The commuter rail agency has been in flux since March, when a dispute over renewing Clifford's contract erupted. In an April 3 memo, Clifford accused the chairman and board Director Larry Huggins of improper conduct by condoning political patronage at the agency. He also said O'Halloran attempted to fire two top administrators.
O'Halloran and Huggins have denied Clifford's claims.
"I have never intervened with Metra's staff regarding any jobs or contracts," O'Halloran said in a statement Friday. "The board attempted a fair and unbiased review process for Mr. Clifford that was upended by his threatened legal strategy, which resulted in the settlement."
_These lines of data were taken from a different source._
(* ===== verification/GoFloat.v ===== *)
(** * Go's float64 and the default format

    IEEE 754 binary64 numbers and the conversions of the Go standard library
    the program uses: [float64(n)], [strconv.ParseFloat] (correct rounding of
    decimal and hexadecimal text), the shortest text of a float, and [%v] of
    the dynamic values of Models.v. *)
From stdpp Require Import base list strings.
From Stdlib Require Import ZArith Lia Bool Ascii SpecFloat.
From S2P Require Import Prelude Models GoStrings.
Local Open Scope string_scope.
Local Open Scope list_scope.
Local Open Scope Z_scope.

Abbreviation float64 := spec_float (only parsing).

(** ** Arithmetic *)

(** [float64(n)] of an integer, rounded to nearest even. *)
Definition float_of_Z (n : Z) : float64 := binary_normalize 53 1024 n 0 false.
Definition fzero : float64 := S754_zero false.

Definition flt (x y : float64) : bool := SFltb x y.
Definition fle (x y : float64) : bool := SFleb x y.
Definition fadd (x y : float64) : float64 := SFadd 53 1024 x y.
Definition fsub (x y : float64) : float64 := SFsub 53 1024 x y.
Definition fmul (x y : float64) : float64 := SFmul 53 1024 x y.
Definition fdiv (x y : float64) : float64 := SFdiv 53 1024 x y.

(** The float nearest to [m * 2 ^ e], [m] with 66 bits or exact; the quotient of
    [n / d] is computed to 66 bits with the remainder folded into the last. *)
Definition round_pos (neg : bool) (m e : Z) : float64 :=
  match m with Zpos p => binary_round 53 1024 neg p e | _ => S754_zero neg end.
Definition round_quotient (neg : bool) (n d : Z) : float64 :=
  let k := Z.max 0 (66 + Z.log2 d - Z.log2 n) in
  let q := n * 2 ^ k / d in
  let sticky := if (n * 2 ^ k) mod d =? 0 then 0 else 1 in
  round_pos neg (2 * q + sticky) (- k - 1).

(** The float nearest to [m * 10 ^ e]. *)
Definition float_of_decimal (neg : bool) (m e : Z) : float64 :=
  if m =? 0 then S754_zero neg
  else if 0 <=? e then round_pos neg (m * 10 ^ e) 0
  else round_quotient neg m (10 ^ (- e)).

(** ** strconv.ParseFloat *)

Definition lower (c : ascii) : ascii := ascii_lower c.
Definition digit_val (hex : bool) (c : ascii) : option Z :=
  let n := Z.of_N (N_of_ascii (lower c)) in
  if (48 <=? n) && (n <=? 57) then Some (n - 48)
  else if hex && (97 <=? n) && (n <=? 102) then Some (n - 87)
  else None.

(** Mantissa digits: the value, the digits after the point, whether a point and
    any digit was seen, and the rest of the text. *)
Record mantissa := mkMantissa { m_val : Z; m_frac : Z; m_dot : bool; m_digits : bool; m_rest : list ascii }.

Fixpoint scan_mantissa (hex : bool) (v frac : Z) (dot digits : bool) (s : list ascii) : mantissa :=
  match s with
  | [] => mkMantissa v frac dot digits []
  | c :: s' =>
      if bool_decide (c = "_"%char) then scan_mantissa hex v frac dot digits s'
      else if bool_decide (c = "."%char) then
        if dot then mkMantissa v frac dot digits s else scan_mantissa hex v frac true digits s'
      else
        match digit_val hex c with
        | Some d => scan_mantissa hex (v * (if hex then 16 else 10) + d) (if dot then frac + 1 else frac) dot true s'
        | None => mkMantissa v frac dot digits s
        end
  end.

(** The digits of an exponent, capped like the source caps them. *)
Fixpoint scan_exponent (e : Z) (s : list ascii) : Z * list ascii :=
  match s with
  | [] => (e, [])
  | c :: s' =>
      if bool_decide (c = "_"%char) then scan_exponent e s'
      else match digit_val false c with
           | Some d => scan_exponent (if e <? 10000 then e * 10 + d else e) s'
           | None => (e, s)
           end
  end.

(** [underscoreOK]: underscores separate digits. *)
Inductive seen := SawStart | SawDigit | SawUnderscore | SawOther.
Fixpoint underscores_ok (hex : bool) (saw : seen) (s : list ascii) : bool :=
  match s with
  | [] => match saw with SawUnderscore => false | _ => true end
  | c :: s' =>
      match digit_val hex c with
      | Some _ => underscores_ok hex SawDigit s'
      | None =>
          if bool_decide (c = "_"%char) then match saw with SawDigit => underscores_ok hex SawUnderscore s' | _ => false end
          else match saw with SawUnderscore => false | _ => underscores_ok hex SawOther s' end
      end
  end.

Definition strip_sign (s : list ascii) : bool * list ascii :=
  match s with
  | "-"%char :: s' => (true, s')
  | "+"%char :: s' => (false, s')
  | _ => (false, s)
  end.

(** The optional exponent after the mantissa; [None] is a syntax error. *)
Definition read_exponent (mark : ascii) (required : bool) (s : list ascii) : option Z :=
  match s with
  | [] => if required then None else Some 0
  | c :: s' =>
      if bool_decide (lower c = mark) then
        let '(neg, s'') := strip_sign s' in
        match s'' with
        | d :: _ =>
            if bool_decide (d = "_"%char) then None
            else match digit_val false d with
                 | None => None
                 | Some _ => match scan_exponent 0 s'' with (e, []) => Some (if neg then - e else e) | _ => None end
                 end
        | [] => None
        end
      else None
  end.

Definition is_prefix_0x (s : list ascii) : bool :=
  match s with "0"%char :: x :: _ :: _ => bool_decide (lower x = "x"%char) | _ => false end.

Definition read_number (s : list ascii) : option float64 :=
  let '(neg, s') := strip_sign s in
  let hex := is_prefix_0x s' in
  let m := scan_mantissa hex 0 0 false false (if hex then drop 2 s' else s') in
  if negb (m_digits m) then None
  else
    match read_exponent (if hex then "p" else "e")%char hex (m_rest m) with
    | None => None
    | Some e =>
        if existsb (fun c => bool_decide (c = "_"%char)) s &&
           negb (underscores_ok hex (if hex then SawDigit else SawStart) (if hex then drop 2 s' else s')) then None
        else if hex then Some (let k := e - 4 * m_frac m in
                               if m_val m =? 0 then S754_zero neg
                               else round_pos neg (m_val m) k)
        else Some (float_of_decimal neg (m_val m) (e - m_frac m))
    end.

(** The value of [strconv.ParseFloat(s, 64)], [0] with a syntax error and an
    infinity with a range error. *)
Definition ParseFloat (s : string) : float64 :=
  let l := Stdlib.Strings.String.list_ascii_of_string s in
  let '(neg, l') := strip_sign l in
  let name := Stdlib.Strings.String.string_of_list_ascii (map lower l') in
  if bool_decide (name = "inf") || bool_decide (name = "infinity") then S754_infinity neg
  else if bool_decide (Stdlib.Strings.String.string_of_list_ascii (map lower l) = "nan") then S754_nan
  else default fzero (read_number l).

(** ** The shortest text of a float *)

(** The value of a finite float is [m * 2 ^ e]; its decimal scale is found from
    an estimate of the logarithm. *)
Definition pow10_le (m : positive) (e k : Z) : bool :=
  (** [10 ^ k <= m * 2 ^ e] *)
  let num := Zpos m * 2 ^ Z.max e 0 * 10 ^ Z.max (- k) 0 in
  let den := 10 ^ Z.max k 0 * 2 ^ Z.max (- e) 0 in den <=? num.

Fixpoint find_scale (fuel : nat) (m : positive) (e k : Z) : Z :=
  match fuel with
  | O => k
  | S fuel' => if pow10_le m e k then k else find_scale fuel' m e (k - 1)
  end.

(** The [n] leading decimal digits of [m * 2 ^ e] as a floor, the remainder and
    the divisor; [k] is the exponent of the first digit. *)
Definition leading_digits (m : positive) (e k : Z) (n : Z) : Z * Z * Z :=
  let s := k - n + 1 in
  let num := Zpos m * 2 ^ Z.max e 0 * 10 ^ Z.max (- s) 0 in
  let den := 10 ^ Z.max s 0 * 2 ^ Z.max (- e) 0 in
  (num / den, num mod den, den).

Definition same_float (x y : float64) : bool := match SFcompare x y with Some Eq => true | _ => false end.

(** The shortest digits that read back as the float, the nearest of them when
    rounding down and up both do; [n] digits are tried from one upwards. *)
Fixpoint shortest_from (fuel : nat) (n : Z) (m : positive) (e k : Z) : Z * Z :=
  let '(f, r, den) := leading_digits m e k n in
  let s := k - n + 1 in
  let x := S754_finite false m e in
  let down := same_float (float_of_decimal false f s) x in
  let up := same_float (float_of_decimal false (f + 1) s) x in
  let nearest := if (2 * r <? den) || ((2 * r =? den) && Z.even f) then f else f + 1 in
  match fuel with
  | O => (nearest, s)
  | S fuel' =>
      if down && up then (nearest, s) else if down then (f, s) else if up then (f + 1, s) else shortest_from fuel' (n + 1) m e k
  end.

(** The digits of a positive number, without trailing zeros. *)
Fixpoint strip_zeros_10 (fuel : nat) (m s : Z) : Z * Z :=
  match fuel with
  | O => (m, s)
  | S fuel' => if (m mod 10 =? 0) && negb (m =? 0) then strip_zeros_10 fuel' (m / 10) (s + 1) else (m, s)
  end.

Fixpoint repeat_char (n : nat) (c : ascii) : string := match n with O => "" | S n' => String c (repeat_char n' c) end.

(** [%e] with all digits: one digit, a point, the rest, and an exponent of at
    least two digits. *)
Definition format_e (digits : string) (exp : Z) : string :=
  let head := String.substring 0 1 digits in
  let rest := String.substring 1 (String.length digits - 1) digits in
  head +:+ (if bool_decide (rest = "") then "" else "." +:+ rest) +:+ "e" +:+ (if exp <? 0 then "-" else "+")
    +:+ (if Z.abs exp <? 10 then "0" else "") +:+ fmt_d (Z.abs exp).

(** [%f] of [digits * 10 ^ s]. *)
Definition format_f (digits : string) (s : Z) : string :=
  let nd := Z.of_nat (String.length digits) in
  if 0 <=? s then digits +:+ repeat_char (Z.to_nat s) "0"
  else if 0 <? nd + s then String.substring 0 (Z.to_nat (nd + s)) digits +:+ "." +:+ String.substring (Z.to_nat (nd + s)) (Z.to_nat (- s)) digits
  else "0." +:+ repeat_char (Z.to_nat (- (nd + s))) "0" +:+ digits.

(** [fmt.Sprint] of a float64. *)
Definition format_float (x : float64) : string :=
  match x with
  | S754_nan => "NaN"
  | S754_infinity neg => if neg then "-Inf" else "+Inf"
  | S754_zero neg => if neg then "-0" else "0"
  | S754_finite neg m e =>
      let k := find_scale 4 m e (Z.log2 (Zpos m) * 30103 / 100000 + e * 30103 / 100000 + 2) in
      let '(d, s) := shortest_from 17 1 m e k in
      let '(d, s) := strip_zeros_10 20 d s in
      let digits := fmt_d d in
      let exp := Z.of_nat (String.length digits) + s - 1 in
      (if neg then "-" else "") +:+ (if (exp <? -4) || (6 <=? exp) then format_e digits exp else format_f digits s)
  end.

(** ** fmt.Sprint *)

(** [fmt.Sprint] of a dynamic value, and [%v] of a string slice. *)
Fixpoint join_space (l : list string) : string :=
  match l with [] => "" | [s] => s | s :: l' => s +:+ " " +:+ join_space l' end.
Definition fmt_strings (l : list string) : string := "[" +:+ join_space l +:+ "]".
Fixpoint fmt_Sprint (v : gany) : string :=
  match v with
  | VString s => s
  | VBool b => if b then "true" else "false"
  | VInt n | VUint n => fmt_d n
  | VFloat x => format_float x
  | VStrings l => fmt_strings l
  | VInts l => fmt_strings (map fmt_d l)
  | VList l => fmt_strings (map fmt_Sprint l)
  | VMap l => "map" +:+ fmt_strings (map (fun kv => fst kv +:+ ":" +:+ fmt_Sprint (snd kv)) l)
  | VNil => "<nil>"
  end.
(** ** Integers are exact *)

Lemma digits2_bounds p : 2 ^ (Zpos (digits2_pos p) - 1) <= Zpos p < 2 ^ Zpos (digits2_pos p).
Proof.
  induction p as [p IH|p IH|]; cbn [digits2_pos]; [| |done]; rewrite Pos2Z.inj_succ;
    replace (Z.succ (Zpos (digits2_pos p)) - 1) with (Z.succ (Zpos (digits2_pos p) - 1)) by lia; rewrite !Z.pow_succ_r by lia; lia.
Qed.

Lemma shift_digits m d : digits2_pos (Pos.iter xO m d) = (digits2_pos m + d)%positive /\ Zpos (Pos.iter xO m d) = Zpos m * 2 ^ Zpos d.
Proof.
  induction d as [|d [IH1 IH2]] using Pos.peano_ind; [cbn; split; [lia|lia]|].
  rewrite !Pos.iter_succ. cbn [digits2_pos]. split; [rewrite IH1; lia|]. rewrite Pos2Z.inj_xO, IH2, Pos2Z.inj_succ, Z.pow_succ_r by lia. lia.
Qed.

(** A mantissa of 53 bits needs no rounding. *)
Lemma round_exact neg p e : digits2_pos p = 53%positive -> -1074 <= e <= 971 -> binary_round_aux 53 1024 neg (Zpos p) e loc_Exact = S754_finite neg p e.
Proof.
  intros Hd He. assert (forall l, l = loc_Exact -> shr_fexp 53 1024 (Zpos p) e l = (Build_shr_record (Zpos p) false false, e)) as Hs.
  { intros l ->. unfold shr_fexp. cbn [Zdigits2]. rewrite Hd.
    replace (fexp 53 1024 (Zpos 53 + e) - e) with 0 by (unfold fexp, SpecFloat.emin; lia). reflexivity. }
  unfold binary_round_aux. rewrite Hs by done. cbn [shr_m loc_of_shr_record round_nearest_even]. rewrite Hs by done. cbn [shr_m].
  destruct (Z.leb_spec e (1024 - 53)); [done|lia].
Qed.

(** [float64(n)] below [2 ^ 53] in normal form. *)
Lemma float_of_pos p : Zpos p < 2 ^ 53 -> exists q, float_of_Z (Zpos p) = S754_finite false q (Zpos (digits2_pos p) - 53) /\
  digits2_pos q = 53%positive /\ Zpos q = Zpos p * 2 ^ (53 - Zpos (digits2_pos p)).
Proof.
  intros Hp. pose proof (digits2_bounds p) as [Hlo _].
  assert (Zpos (digits2_pos p) <= 53).
  { destruct (Z.le_gt_cases (Zpos (digits2_pos p)) 53); [done|].
    pose proof (Z.pow_le_mono_r 2 53 (Zpos (digits2_pos p) - 1) ltac:(lia) ltac:(lia)). lia. }
  unfold float_of_Z, binary_normalize, binary_round, shl_align.
  replace (fexp 53 1024 (Zpos (digits2_pos p) + 0)) with (Zpos (digits2_pos p) - 53) by (unfold fexp, SpecFloat.emin; lia).
  rewrite Z.sub_0_r. destruct (Zpos (digits2_pos p) - 53) as [|k|k] eqn:Hk; [|lia|].
  - exists p. rewrite round_exact by lia. split; [done|]. split; [lia|]. replace (53 - _) with 0 by lia. lia.
  - destruct (shift_digits p k) as [Hd Hv]. exists (Pos.iter xO p k). rewrite round_exact by lia. split; [done|]. split; [lia|].
    rewrite Hv. do 2 f_equal. lia.
Qed.

(** Conversion keeps the order of the integers a [float64] holds exactly. *)
Lemma float_of_Z_lt m n : 0 <= m < 2 ^ 53 -> 0 <= n < 2 ^ 53 -> flt (float_of_Z m) (float_of_Z n) = (m <? n).
Proof.
  intros Hm Hn. destruct m as [|p|p]; [|destruct n as [|r|r]|]; try lia.
  - destruct n as [|r|r]; [done| |lia]. destruct (float_of_pos r ltac:(lia)) as (q & -> & _). done.
  - destruct (float_of_pos p ltac:(lia)) as (q & -> & _). done.
  - destruct (float_of_pos p ltac:(lia)) as (q & -> & _ & Hq), (float_of_pos r ltac:(lia)) as (q' & -> & _ & Hq').
    pose proof (digits2_bounds p) as Hp. pose proof (digits2_bounds r) as Hr.
    unfold flt, SFltb, SFcompare. destruct (Z.compare_spec (Zpos (digits2_pos p) - 53) (Zpos (digits2_pos r) - 53)) as [He|He|He].
    + replace (digits2_pos r) with (digits2_pos p) in Hq' by lia. change (Pos.compare_cont Eq q q') with (Zpos q ?= Zpos q').
      set (s := 2 ^ (53 - Zpos (digits2_pos p))) in *. assert (0 < s).
      { apply Z.pow_pos_nonneg; [lia|]. pose proof (Z.pow_le_mono_r 2 53 (Zpos (digits2_pos p) - 1) ltac:(lia)). lia. }
      destruct (Z.compare_spec (Zpos q) (Zpos q')) as [Hc|Hc|Hc], (Z.ltb_spec (Zpos p) (Zpos r)); try done; nia.
    + pose proof (Z.pow_le_mono_r 2 (Zpos (digits2_pos p)) (Zpos (digits2_pos r) - 1) ltac:(lia) ltac:(lia)).
      destruct (Z.ltb_spec (Zpos p) (Zpos r)); [done|lia].
    + pose proof (Z.pow_le_mono_r 2 (Zpos (digits2_pos r)) (Zpos (digits2_pos p) - 1) ltac:(lia) ltac:(lia)).
      destruct (Z.ltb_spec (Zpos p) (Zpos r)); [lia|done].
Qed.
Meanwhile lawmakers and the RTA are scrutinizing the contract, which could give the former CEO up to $718,000, according to the latest estimates. Clifford is expected to testify to the RTA today.
Schaffer demanded a "full and honest accounting" of expenses from the board's attorney Andy Green, consulting attorney Joseph Gagliardo, a mediator, and a former U.S. attorney who O'Halloran said had examined Clifford's claims and found no wrongdoing.
"By the way, when is the board going to see a copy of that investigation?" Schaffer asked.
Schaffer, a former state senator, also questioned who had authorized public relations consultant Dennis Culloton to work for Metra and how much bills from Culloton and media consultant Mack Communications for damage control have totaled.
Schaffer voted "hell, no" in June against approving the separation agreement.